You have given your best sales pitch. The customer seems to be genuinely interested. There is a strong use case for your product. Next comes the inevitable question – “What is your pricing?”. You disclose your commercials. “That seems too expensive” – comes the response – the one you were dreading to hear.

Price objection is probably one of the most difficult and common objections faced by sales reps, especially in large-scale B2B deals. However, we often find it difficult to counter pricing objections. Often sales reps immediately capitulate by offering a discount as a response. But we can do better.

The Benefit-Cost Gap

The Price-Benefit Gap

The key to successfully negotiate price objections is understanding a very simple equation.

Perceived Value = Perceived Benefits – Perceived Costs.

I have added the ‘perceived’ in the equation as value, benefits and costs cannot be determined objectively in most large-scale sales situations. It has a degree of subjectiveness to it – a fact that can be exploited by skillful sales reps.

So when a customer is saying that the solution is “too expensive”, it means that they don’t think that the perceived benefits are very high compared to the perceived costs. In other words, they are not convinced that the value of your solution is high enough.

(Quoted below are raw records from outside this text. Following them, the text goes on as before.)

(* ===== verification/Companion.v ===== *)
(** * The companion broker

    [packages/agentcore/companion]: the in-memory channel between a browser and a
    native companion. A browser creates a pairing, the native side attaches with the
    pairing code, the browser authorizes what may be done, operations are queued and
    handed out to authenticated, strictly increasing polls, and receipts come back.
    Every method holds the broker's mutex from beginning to end, so an execution is a
    sequence of calls. A call reads one instant of the clock; the secrets that
    crypto/rand yields are arguments; the decoding of a poll's body is the parameter
    [decode_exchange]. *)
From stdpp Require Import pretty.
From S2P Require Import Prelude GoStd.

(** ** Protocol (protocol.go) *)
Definition MaxPayload : Z := 128 * 2 ^ 10.
Definition Lease : duration := 45 * second.

Inductive error : Type :=
| ErrDenied
| ErrConflict
| ErrLimit.

Record Device := mkDevice {
  Device_ID : string;
  Device_Host : string;
  Device_User : string;
  Device_OS : string;
  Device_Workspace : string;
}.

Record Grant := mkGrant {
  Grant_Generation : Z;
  Grant_Space : string;
  Grant_Conversation : string;
  Grant_Files : bool;
  Grant_Shell : bool;
  Grant_Model : bool;
  Grant_Destination : string;
}.

Record Operation := mkOperation {
  Operation_ID : string;
  Operation_Run : string;
  Operation_Tool : string;
  Operation_Arguments : string;
}.

Record Receipt := mkReceipt {
  Receipt_Task : string;
  Receipt_TaskRun : string;
  Receipt_ID : string;
  Receipt_Device : string;
  Receipt_Conversation : string;
  Receipt_Run : string;
  Receipt_State : string;
  Receipt_Value : string;
  Receipt_Error : string;
}.

Record View := mkView {
  View_ID : string;
  View_State : string;
  View_Device : Device;
  View_Grant : option Grant;
  View_Receipts : list Receipt;
}.

Record Pair := mkPair { Pair_ID : string; Pair_Code : string; Pair_Secret : string }.
Record Attach := mkAttach { Attach_ID : string; Attach_Code : string; Attach_Device : Device }.
Record Channel := mkChannel { Channel_Token : string }.
Record Exchange := mkExchange { Exchange_Receipt : option Receipt }.
Record Delivery := mkDelivery { Delivery_Grant : option Grant; Delivery_Operation : option Operation }.

#[export] Instance Grant_eq_dec : EqDecision Grant.
Proof. solve_decision. Defined.

(** [strconv.FormatUint(sequence, 10)] is [pretty]. *)
Definition MAC (token origin id : string) (sequence : N) (body : string) : string :=
  let newline := String (ascii_of_byte 10) "" in
  hex_encode (hmac_sha256 token (origin +:+ newline +:+ id +:+ newline +:+ pretty sequence +:+ newline +:+ body)).

Definition Allowed (g : Grant) (tool : string) (model : bool) : bool :=
  if model && negb (Grant_Model g) then false
  else if bool_decide (tool ∈ ["list"; "read"; "stat"; "prepare_write"; "prepare_edit"]) then Grant_Files g
  else if bool_decide (tool ∈ ["commit"; "discard"]) then Grant_Files g && negb model
  else if bool_decide (tool ∈ ["shell"; "task"]) then Grant_Shell g
  else false.

(** ** State (broker.go) *)
Record record := mkRecord {
  record_receipt : Receipt;
  record_digest : list Z;
}.

Record connection := mkConnection {
  conn_owner : string;
  conn_browserDevice : string;
  conn_secret : string;
  conn_code : string;
  conn_token : string;
  conn_view : View;
  conn_created : time;
  conn_browserAt : time;
  conn_nativeAt : time;
  conn_sequence : N;
  conn_revoked : bool;
  conn_queue : option Operation;
  conn_records : gmap string record;
  conn_order : list string;
  conn_bytes : Z;
}.

Record Broker := mkBroker {
  broker_origin : string;
  broker_connections : gmap string connection;
}.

There are only 2 ways to increase value – either increase the benefits or reduce the cost. All the tactics that we will cover below essentially try to do that – increase the perceived value in the eyes of the client. Once you are able to demonstrate that, they will be convinced of the pricing.

So here are 6 strategies that will help you to successfully counter any pricing objections and win the deal.

Ask why – Ask the customer a simple, direct question – “Why do you think this solution is expensive?”. In my experience, this is a very powerful approach. The prospect will often respond by sharing benchmark information (“Product X from company Y is 30% cheaper”) or financial information (“This year the budget is already allocated and I can’t add beyond $10K in unplanned expense”). You can use this information to offer a win-win solution. It could be highlighting why the competitive product is no match for your solution and hence justifying your higher price. May be you can offer a pilot implementation this year with a deferred payment option. The “why” question will almost invariably give you some ammunition to deal with the price objection.

Reiterate the exclusive features, advantages and benefits: Exclusivity increases value. So reiterate all the features, advantages and benefits that only your solution can offer. If during the call you have been able to ascertain certain features that resonated with the prospect, focus more on them. If your product has won any awards and accolades, highlight them.

Break it down to smaller units – No one wants to write a check of 100,000 dollars easily. Break it down. One approach I often use is to say – “Our solution can help your reps be more productive at the cost of less than a pizza per person per month”. This still adds up to $100k, but the benefits suddenly look much higher than the cost.

Alternatively, you might want to break down the price into multiple components – like initial implementation charges, solution charges and service charges. This might help clients distribute the budget across multiple heads. However, be careful – price breakdown can sometimes lead to item-wise negotiations, something we might want to avoid.

Subtly reinforce risks – Often the cost of doing nothing or buying a cheaper product is significant. You can subtly highlight the risks of buying a ‘cheaper’ option – quality, replacement cost, effectiveness, brand image etc. When I was selling executive education for a top B-school, I often justified our high per-day pricing by asking this question – “I know you can save $5000 by going to competitor X. But what is the value of 1 day of time for your top 30 senior leaders? Wouldn’t you go with the solution that provides maximum RoI on their time? ”. Guess what – every time customers chose to go with us. For most companies, the risk of losing the time of 30 senior leaders against $5000 is just not worth it.

You can quantify the cost of no action and compare that to the cost of your solution. However, reinforcing risk is a negative selling tactics, and needs to be done in a subtle way. If done overtly, it might lead to the prospect having a negative impression.

Give References – Whenever possible, give references of customers who are from similar industries or have similar use cases. Customer references increase confidence in your solution, decreases the risks and can be used to reinforce the benefits. Also, this can help to set anchor points for pricing. We always look for an anchor point during a buying process. Giving references of customers who have purchased from you at the given pricing gives the prospect an anchor point. This can also be used by them internally, to justify the solution pricing.

Offer Creative Solutions – There are many creative ways of delivering additional value without lowering the price. You can bundle products together, combine solution with servicing, offer different payment terms etc. Having an open discussion with the client by asking the reason behind the objection will often open avenues to maintain the price point while solving the customer’s concern.

Responding to price objections is not very difficult once we understand the customer needs and have established our value proposition. But it definitely needs practice and advanced preparation to anticipate the possible objection and respond accordingly.